> _Task item_: Every line from the one containing "simpl. split; intros G." to the end of the records below, written out word for word, is the whole answer.

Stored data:
============================================================

Lemma mul_row_eqp u v i r :
  ranged md u -> ranged md v -> ranged md r ->
  (i + length v <= length r)%nat ->
  eqp md (mul_row md u v i r) (padd r (pshift i (pscale (nth i u 0) v))).
Proof.
  intros Hu Hv Hr Hlen m. unfold coef at 1.
  rewrite mul_row_nth by assumption.
  rewrite coef_padd, coef_pshift, coef_pscale.
  destruct (Nat.leb_spec i m) as [H1 | H1]; simpl.
  - replace (m <? i)%nat with false by (symmetry; apply Nat.ltb_ge; lia).
    destruct (Nat.ltb_spec m (i + length v)) as [H2 | H2].
    + rewrite Z.mod_mod by lia. reflexivity.
    + rewrite (coef_overflow v) by lia. f_equal. unfold coef. ring.
  - replace (m <? i)%nat with true by (symmetry; apply Nat.ltb_lt; lia).
    f_equal. unfold coef. ring.
Qed.

Lemma mul_rows u v n :
  ranged md u -> ranged md v -> (n <= length u)%nat ->
  let r := for_range n (mul_row md u v) (repeat 0 (length u + length v - 1)) in
  length r = (length u + length v - 1)%nat
  /\ ranged md r
  /\ eqp md r (pmul (firstn n u) v).
Proof.
  intros Hu Hv. induction n as [| n IH]; intros Hn; cbv zeta.
  - rewrite for_range_0, repeat_length. simpl firstn. repeat split.
    + apply ranged_repeat. exact Hpos.
    + intros i. unfold coef at 1. rewrite nth_repeat, coef_nil. reflexivity.
  - rewrite for_range_S.
    destruct (IH ltac:(lia)) as (L & R & E).
    set (r := for_range n (mul_row md u v)
                (repeat 0 (length u + length v - 1))) in *.
    assert (Hlen : (n + length v <= length r)%nat) by lia.
    repeat split.
    + rewrite mul_row_length. exact L.
    + apply mul_row_ranged; assumption.
    + apply (eqp_trans md _ (padd r (pshift n (pscale (nth n u 0) v))));
        [apply mul_row_eqp; assumption |].
      rewrite firstn_snoc by lia.
      apply (eqp_trans md _ (padd (pmul (firstn n u) v)
                               (pshift (length (firstn n u))
                                  (pscale (nth n u 0) v))));
        [| apply eqp_sym, pmul_snoc; exact Hpos].
      rewrite length_firstn, Nat.min_l by lia.
      apply padd_Proper; [exact Hpos | exact E | apply eqp_refl].
Qed.

Lemma mul_spec A B :
  Poly.p A = md -> ranged md (Poly.a A) -> ranged md (Poly.a B) ->
  (0 < length (Poly.a A) + length (Poly.a B))%nat ->
  exists M,
    Poly.mul A B = Val M /\ Poly.p M = md
    /\ eqp md (Poly.a M) (pmul (Poly.a A) (Poly.a B))
    /\ (length (Poly.a M) <= length (Poly.a A) + length (Poly.a B) - 1)%nat
    /\ (Poly.a A <> [] -> Poly.a B <> [] -> wf M).
Proof.
  intros Hp HA HB Hne. rewrite mul_unfold, Hp.
  destruct (Nat.eqb_spec (length (Poly.a A) + length (Poly.a B)) 0) as [E | _];
    [lia |].
  destruct (mul_rows (Poly.a A) (Poly.a B) (length (Poly.a A)) HA HB (le_n _))
    as (L & R & E).
  rewrite firstn_all in E.
  eexists. split; [reflexivity |]. split; [reflexivity |].
  split; [| split].
  - eapply eqp_trans; [apply Normalize_eqp; exact Hmd | exact E].
  - etransitivity; [apply Normalize_length_le; exact Hmd |]. rewrite L. lia.
  - intros H1 H2. apply Normalize_wf; [exact Hmd |].
    intros E0. apply (f_equal (@length Z)) in E0. rewrite L in E0.
    destruct (Poly.a A), (Poly.a B); simpl in *; try congruence; lia.
Qed.

End Multiplication.

(** ** InvMod *)

Section InvModFacts.

Variables x md : Z.
Hypothesis Hx : 0 <= x <= INT_MAX.
Hypothesis Hmd : 0 < md <= MAX_MOD.

Lemma InvMod_inv_init : InvMod_inv x md x md 1 0.
Proof.
  unfold InvMod_inv, INT_MAX, MAX_MOD in *. repeat split; try lia.
  - exists 0. lia.
  - exists (-1). lia.
Qed.

Lemma InvMod_inv_step r0 r1 s0 s1 :
  InvMod_inv x md r0 r1 s0 s1 -> r1 <> 0 ->
  let q := wrap32 (Z.quot r0 r1) in
  let r0' := wrap32 (r0 - wrap32 (q * r1)) in
  let s0' := wrap32 (s0 - wrap32 (q * s1)) in
  r0' = Z.rem r0 r1 /\ 0 <= r0' < r1 /\ InvMod_inv x md r1 r0' s1 s0'.
Proof.
  intros (R0 & R1 & G & D0 & D1 & B & B0 & B1) Hr1.
  unfold INT_MAX, MAX_MOD in *.
  assert (Hr1' : 1 <= r1) by lia.
  pose proof (Z.quot_rem' r0 r1) as Hqr.
  pose proof (Z.rem_bound_pos r0 r1 ltac:(lia) ltac:(lia)) as Hrem.
  assert (Hq : 0 <= Z.quot r0 r1) by (apply Z.quot_pos; lia).
  assert (Hqr0 : Z.quot r0 r1 * r1 <= r0) by nia.
  assert (Hq' : Z.quot r0 r1 <= r0) by nia.
  assert (Hqs : Z.abs (Z.quot r0 r1 * s1) <= md).
  { rewrite Z.abs_mul, (Z.abs_eq (Z.quot r0 r1)) by lia.
    pose proof (Z.abs_nonneg s1). pose proof (Z.abs_nonneg s0). nia. }
  assert (Hs : Z.abs (s0 - Z.quot r0 r1 * s1) * r1
               + Z.abs s1 * (r0 - Z.quot r0 r1 * r1) <= md).
  { pose proof (Z.abs_triangle s0 (- (Z.quot r0 r1 * s1))) as T.
    rewrite Z.abs_opp, Z.abs_mul, (Z.abs_eq (Z.quot r0 r1)) in T by lia.
    replace (s0 + - (Z.quot r0 r1 * s1)) with (s0 - Z.quot r0 r1 * s1) in T
      by lia.
    pose proof (Z.abs_nonneg s1). pose proof (Z.abs_nonneg s0). nia. }
  assert (Hs1 : Z.abs (s0 - Z.quot r0 r1 * s1) <= md).
  { pose proof (Z.abs_nonneg (s0 - Z.quot r0 r1 * s1)).
    pose proof (Z.abs_nonneg s1). nia. }
  cbv zeta.
  rewrite (wrap32_small (Z.quot r0 r1)) by lia.
  rewrite (wrap32_small (Z.quot r0 r1 * r1)) by lia.
  rewrite (wrap32_small (r0 - Z.quot r0 r1 * r1)) by lia.
  rewrite (wrap32_small (Z.quot r0 r1 * s1)) by lia.
  rewrite (wrap32_small (s0 - Z.quot r0 r1 * s1)) by lia.
  split; [lia |]. split; [lia |].
  unfold InvMod_inv, INT_MAX. repeat split; try lia; try assumption.
  - rewrite <- G.
    replace (r0 - Z.quot r0 r1 * r1) with (r0 + - Z.quot r0 r1 * r1) by lia.
    rewrite Z.gcd_add_mult_diag_r. apply Z.gcd_comm.
  - replace ((s0 - Z.quot r0 r1 * s1) * x - (r0 - Z.quot r0 r1 * r1))
      with ((s0 * x - r0) - Z.quot r0 r1 * (s1 * x - r1)) by ring.
    apply Z.divide_sub_r; [exact D0 |]. apply Z.divide_mul_r. exact D1.
Qed.

Lemma InvMod_loop_spec fuel r0 r1 s0 s1 :
  InvMod_inv x md r0 r1 s0 s1 -> (Z.to_nat r1 < fuel)%nat ->
  exists s, Poly.InvMod_loop fuel r0 r1 s0 s1 = Val (Z.gcd x md, s)
            /\ (md | s * x - Z.gcd x md).
Proof.
  revert r0 r1 s0 s1. induction fuel as [| fuel IH]; intros r0 r1 s0 s1 I F.
  - lia.
  - simpl. destruct (Z.eqb_spec r1 0) as [-> | Hr1].
    + destruct I as (R0 & _ & G & D0 & _). rewrite Z.gcd_0_r_nonneg in G by lia.
      subst r0. eauto.
    + destruct (InvMod_inv_step r0 r1 s0 s1 I Hr1) as (_ & Hb & I').
      apply IH; [exact I' |]. destruct I as (_ & R1 & _). lia.
Qed.

Lemma InvMod_spec fuel :
  (Z.to_nat md < fuel)%nat ->
  (Z.gcd x md = 1 ->
   exists r, Poly.InvMod fuel x md = Val r /\ 0 <= r < md
             /\ (x * r) mod md = 1 mod md)
  /\ (Z.gcd x md <> 1 -> Poly.InvMod fuel x md = Throw NotInvertible).
Proof.
  intros F. unfold Poly.InvMod.
  destruct (InvMod_loop_spec fuel x md 1 0 InvMod_inv_init F) as (s & -> & D).
  simpl. split; intros G.
  - rewrite G in *. simpl. eexists. split; [reflexivity |].
    change (Z.rem (wrap32 (Z.rem s md + md)) md) with (Poly.reduce md s).
    rewrite reduce_mod by assumption.
    split; [apply Z.mod_pos_bound; lia |].
    rewrite Z.mul_mod_idemp_r by lia.
    destruct D as (k & Hk).
    replace (x * s) with (1 + k * md) by lia.
    apply Z_mod_plus_full.
  - destruct (Z.eqb_spec (Z.gcd x md) 1); [contradiction | reflexivity].
Qed.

============================================================

> _Answer section_:
  simpl. split; intros G.
  - rewrite G in *. simpl. eexists. split; [reflexivity |].
    change (Z.rem (wrap32 (Z.rem s md + md)) md) with (Poly.reduce md s).
    rewrite reduce_mod by assumption.
    split; [apply Z.mod_pos_bound; lia |].
    rewrite Z.mul_mod_idemp_r by lia.
    destruct D as (k & Hk).
    replace (x * s) with (1 + k * md) by lia.
    apply Z_mod_plus_full.
  - destruct (Z.eqb_spec (Z.gcd x md) 1); [contradiction | reflexivity].
Qed.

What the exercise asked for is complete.